* [RECORDED DATA]:

(** The shape of a name the pattern splits. *)
Lemma namePattern_split text m :
  FindStringSubmatch namePattern text = Some m ->
  exists whole w digits vlan, m = [whole; w; digits; vlan] /\ all_in any_set w /\ w <> EmptyString /\
    (vlan = EmptyString \/ (exists v, vlan = String "." v /\ all_in any_set v /\ v <> EmptyString)).
Proof.
  unfold FindStringSubmatch. destruct (search _ _ _) as [[start s]|] eqn:E; [|done]. intros [= <-].
  apply search_sound in E as (n & -> & Hn & Hp). cbn [namePattern re_expr re_names length seq fmap list_fmap] in *.
  apply path_cat_inv in Hp as (x1 & [-> H0]%path_begin_inv & Hp). simpl in H0. subst n. simpl in Hp.
  apply path_cat_inv in Hp as (x2 & (z1 & Hw & ->)%path_group_inv & Hp).
  apply path_plus_inv in Hw as (w & Ht & Hw & Hwn & Hp1 & Hc1). simpl in *.
  apply path_cat_inv in Hp as (x3 & (z2 & Hd & ->)%path_group_inv & Hp).
  apply path_piece in Hd as Hd'. destruct Hd' as (d & Hd' & Hp2).
  apply path_plus_inv in Hd as (_ & _ & _ & _ & _ & Hc2). simpl in *.
  apply path_cat_inv in Hp as (x4 & Hnp & Hp).
  assert (m_caps x4 = m_caps (mkM (m_pos z2) (m_rest z2) ((2%nat, (m_pos z1, m_pos z2)) :: m_caps z2))) as Hc4.
  { apply path_alt_inv in Hnp as [Hnp|Hnp]; [|by apply path_eps_inv in Hnp as ->].
    apply path_cat_inv in Hnp as (u1 & (? & _ & _ & _ & <-)%path_set_inv & Hnp).
    apply path_cat_inv in Hnp as (u2 & (? & _ & _ & _ & <-)%path_set_inv & Hnp).
    by apply path_plus_inv in Hnp as (_ & _ & _ & _ & _ & ->). }
  apply path_piece in Hnp as (np & Hnp & Hp3). simpl in *.
  apply path_cat_inv in Hp as (x5 & Hv & [-> Hend]%path_end_inv).
  assert (String.substring 0 (String.length w - 0) text = w) as Gw.
  { rewrite Nat.sub_0_r, Ht. apply (substring_app EmptyString). }
  assert (text = (w +:+ d +:+ np) +:+ m_rest x4)%string as Htext by (by rewrite Ht, Hd', Hnp, !str_app_assoc).
  assert (m_pos x4 = String.length (w +:+ d +:+ np)%string) as Hpos by (rewrite !str_app_length; lia).
  apply path_alt_inv in Hv as [(z3 & Hv & ->)%path_group_inv| ->%path_eps_inv]; simpl in *.
  - apply path_cat_inv in Hv as (u & (a & Hr & Ha & Hpu & Hcu)%path_set_inv & Hv). apply (in_single ".") in Ha as ->.
    apply path_plus_inv in Hv as (v & Hv & Hvs & Hvn & Hp5 & Hc5). rewrite Hend, str_app_empty in Hv.
    rewrite Hc5, Hcu, Hc4, Hc2, Hc1. unfold group_text. simpl. rewrite Hp1, Gw.
    eexists _, w, _, _. split; [reflexivity|]. split; [done|split; [done|right; exists v; split; [|done]]].
    rewrite Hp5, Hpu, Hpos, Htext, Hr, Hv.
    replace (_ - _)%nat with (String.length (String "." v)) by (simpl; lia).
    pose proof (substring_app (w +:+ d +:+ np) (String "." v) EmptyString) as Hsub. by rewrite str_app_empty in Hsub.
  - rewrite Hc4, Hc2, Hc1. unfold group_text. simpl. rewrite Hp1, Gw. eexists _, w, _, _. auto.
Qed.

(** The alias of an alias is the alias itself, so aliasing a name that is already
    one changes nothing. *)
Theorem GetAliasValue_idempotent ifname : GetAliasValue (GetAliasValue ifname) = GetAliasValue ifname.
Proof.
  assert (forall s, MatchString alreadyAliasedPattern s = true -> GetAliasValue s = s) as Hfix.
  { intros s H. unfold GetAliasValue. rewrite H. destruct (str_eqb s "") eqn:E; [|done]. by apply str_eqb_eq in E. }
  assert (GetAliasValue ifname = ifname \/ MatchString alreadyAliasedPattern (GetAliasValue ifname) = true) as [H|H];
    [|by rewrite !H|by apply Hfix].
  unfold GetAliasValue. destruct (str_eqb ifname "") eqn:E; [apply str_eqb_eq in E; by left|].
  destruct (MatchString _ _); [by left|]. destruct (FindStringSubmatch _ _) as [m|] eqn:Em; [|by left].
  apply namePattern_split in Em as (whole & w & digits & vlan & -> & Hw & Hne & Hv). right.
  assert ((if str_eqb vlan "" then "" else vlan) = vlan) as ->.
  { destruct (str_eqb vlan "") eqn:Ev; [|done]. by apply str_eqb_eq in Ev. }
  by apply aliased.
Qed.

(** ** The aliases of a store *)

Definition uniform (group : list string) : bool :=
  match group with [] => true | i0 :: rest => forallb (fun i => str_eqb (GetAliasValue i0) (GetAliasValue i)) rest end.

Definition group_alias (group : list string) : string := match group with [] => "" | i0 :: _ => GetAliasValue i0 end.

Lemma uniform_alias group i : uniform group = true -> i ∈ group -> GetAliasValue i = group_alias group.
Proof.
  destruct group as [|i0 rest]; [by intros _ ?%elem_of_nil|]. simpl. intros H [->|Hi]%elem_of_cons; [done|].
  rewrite forallb_forall in H. symmetry. apply str_eqb_eq, H. by apply list_elem_of_In.
Qed.

Lemma set_self_lookup group al j : set_self group al !! j = if decide (j ∈ group) then Some j else al !! j.
Proof.
  unfold set_self. revert al. induction group as [|i group IH]; intros al; simpl; [done|]. rewrite IH.
  destruct (decide (j ∈ group)), (decide (j ∈ i :: group)); try done; try set_solver.
  - assert (j = i) as -> by set_solver. by rewrite lookup_insert_eq.
  - rewrite lookup_insert_ne; [done|set_solver].
Qed.

Lemma group_loop_spec first l al :
  (group_loop first l al).2 = negb (forallb (fun i => str_eqb first (GetAliasValue i)) l) /\
  (forall j, j ∉ l -> (group_loop first l al).1 !! j = al !! j) /\
  (forallb (fun i => str_eqb first (GetAliasValue i)) l = true ->
   forall j, j ∈ l -> (group_loop first l al).1 !! j = Some first).
Proof.
  revert al. induction l as [|i l IH]; intros al; simpl; [split; [done|split; [done|set_solver]]|].
  destruct (str_eqb first (GetAliasValue i)) eqn:E; simpl.
  - apply str_eqb_eq in E. destruct (IH (<[i := GetAliasValue i]> al)) as (H1 & H2 & H3). split; [done|]. split.
    + intros j Hj. rewrite H2 by set_solver. rewrite lookup_insert_ne; [done|set_solver].
    + intros H j Hj. destruct (decide (j ∈ l)); [by apply H3|]. assert (j = i) as -> by set_solver.
      rewrite H2 by done. by rewrite lookup_insert_eq, E.
  - split; [done|]. split; [|done]. intros j Hj. rewrite lookup_insert_ne; [done|set_solver].
Qed.
Fixpoint trim_right (s : string) : string :=
  match s with
  | EmptyString => EmptyString
  | String a s' =>
      match trim_right s' with
      | EmptyString => if is_space a then EmptyString else String a EmptyString
      | t => String a t
      end
  end.

(** [strings.TrimSpace] on ASCII. *)
Definition TrimSpace (s : string) : string := trim_right (trim_left s).

(** [strconv.ParseFloat(s, 64)] on what the patterns let through: a sign and decimal
    digits, or the bar that [[0|1]] also takes.  [None] is the error, also of a number
    beyond the range of the type. *)
Definition parse_decimal (s : string) : option Z :=
  let '(n, ok) := parse_loop 10 (10 ^ Z.of_nat (String.length s)) 0 s in
  if ok && negb (str_eqb s "") then Some n else None.

Definition finite_or_error (f : f64) : option f64 := match f with SpecFloat.S754_infinity _ => None | _ => Some f end.

Definition ParseFloat (s : string) : option f64 :=
  match s with
  | String "-" s' =>
      n ← parse_decimal s'; finite_or_error (if n =? 0 then SpecFloat.S754_zero true else f64_of_Z (- n))
  | String "+" s' => n ← parse_decimal s'; finite_or_error (f64_of_Z n)
  | _ => n ← parse_decimal s; finite_or_error (f64_of_Z n)
  end.

Definition Atoi (s : string) : option Z := let '(n, ok) := ParseInt s 10 64 in if ok then Some n else None.

(** ** Extraction *)

(** Metrics and event. *)
Abbreviation result := (option Metrics * option PTPEvent)%type.

(** The loop over the group names of a [Populate] method. *)
Fixpoint populate {P} (field : string -> string -> P -> option P) (names matched : list string) (p : P) : option P :=
  match names, matched with
  | name :: names', v :: matched' => p' ← field name v p; populate field names' matched' p'
  | _, _ => Some p
  end.

(** [parseLine]: no match, or the record, or the error. *)
Definition parseLine {P} (logLine : string) (regex : Regexp) (field : string -> string -> P -> option P) (fresh : string -> P) :
    option (option P) :=
  match FindStringSubmatch regex logLine with
  | None => Some None
  | Some m => p ← populate field (SubexpNames regex) m (fresh logLine); Some (Some p)
  end.

Fixpoint try_pairs {P R} (field : string -> string -> P -> option P) (fresh : string -> P)
    (pairs : list (Regexp * (P -> option R))) (logLine : string) : option (option R) :=
  match pairs with
  | [] => Some None
  | (regex, extractor) :: pairs' =>
      o ← parseLine logLine regex field fresh;
      match o with
      | None => try_pairs field fresh pairs' logLine
      | Some p => r ← extractor p; Some (Some r)
      end
  end.

(** [BaseMetricsExtractor.Extract]; [None] inside is a line no pattern matches. *)
Definition extract_with {P R} (field : string -> string -> P -> option P) (fresh : string -> P)
    (pairs : list (Regexp * (P -> option R))) (logLine : string) : option (option R) :=
  let logLine := TrimSpace logLine in
  if str_eqb logLine "" then Some None else try_pairs field fresh pairs logLine.

Definition no_result : result := (None, None).

Definition pattern (p : string) : Regexp := default Alias.no_regexp (MustCompile p).

(** ** ptp4l *)

Definition ptp4lEventRegex : Regexp := Eval vm_compute in
  pattern ("^ptp4l\[(?P<timestamp>\d+\.?\d*)\]:" +:+
    "\s+\[(?P<config_name>.*\.\d+\.config):?(?P<serverity>\d*)\]" +:+
    "\s+port\s+(?P<port_id>\d+)(?:\s+\((?P<port_name>[\d\w]+)\))?:" +:+
    "\s+(?P<event>.+)")%string.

* [TASK]: Restate word for word the lines of the data above, starting at the line containing "Lemma uniform_alias group" and ending at the line containing "Definition TrimSpace (s", both included, and nothing more.

* [EXERCISE ANSWER]:
Lemma uniform_alias group i : uniform group = true -> i ∈ group -> GetAliasValue i = group_alias group.
Proof.
  destruct group as [|i0 rest]; [by intros _ ?%elem_of_nil|]. simpl. intros H [->|Hi]%elem_of_cons; [done|].
  rewrite forallb_forall in H. symmetry. apply str_eqb_eq, H. by apply list_elem_of_In.
Qed.

Lemma set_self_lookup group al j : set_self group al !! j = if decide (j ∈ group) then Some j else al !! j.
Proof.
  unfold set_self. revert al. induction group as [|i group IH]; intros al; simpl; [done|]. rewrite IH.
  destruct (decide (j ∈ group)), (decide (j ∈ i :: group)); try done; try set_solver.
  - assert (j = i) as -> by set_solver. by rewrite lookup_insert_eq.
  - rewrite lookup_insert_ne; [done|set_solver].
Qed.

Lemma group_loop_spec first l al :
  (group_loop first l al).2 = negb (forallb (fun i => str_eqb first (GetAliasValue i)) l) /\
  (forall j, j ∉ l -> (group_loop first l al).1 !! j = al !! j) /\
  (forallb (fun i => str_eqb first (GetAliasValue i)) l = true ->
   forall j, j ∈ l -> (group_loop first l al).1 !! j = Some first).
Proof.
  revert al. induction l as [|i l IH]; intros al; simpl; [split; [done|split; [done|set_solver]]|].
  destruct (str_eqb first (GetAliasValue i)) eqn:E; simpl.
  - apply str_eqb_eq in E. destruct (IH (<[i := GetAliasValue i]> al)) as (H1 & H2 & H3). split; [done|]. split.
    + intros j Hj. rewrite H2 by set_solver. rewrite lookup_insert_ne; [done|set_solver].
    + intros H j Hj. destruct (decide (j ∈ l)); [by apply H3|]. assert (j = i) as -> by set_solver.
      rewrite H2 by done. by rewrite lookup_insert_eq, E.
  - split; [done|]. split; [|done]. intros j Hj. rewrite lookup_insert_ne; [done|set_solver].
Qed.
Fixpoint trim_right (s : string) : string :=
  match s with
  | EmptyString => EmptyString
  | String a s' =>
      match trim_right s' with
      | EmptyString => if is_space a then EmptyString else String a EmptyString
      | t => String a t
      end
  end.

(** [strings.TrimSpace] on ASCII. *)
Definition TrimSpace (s : string) : string := trim_right (trim_left s).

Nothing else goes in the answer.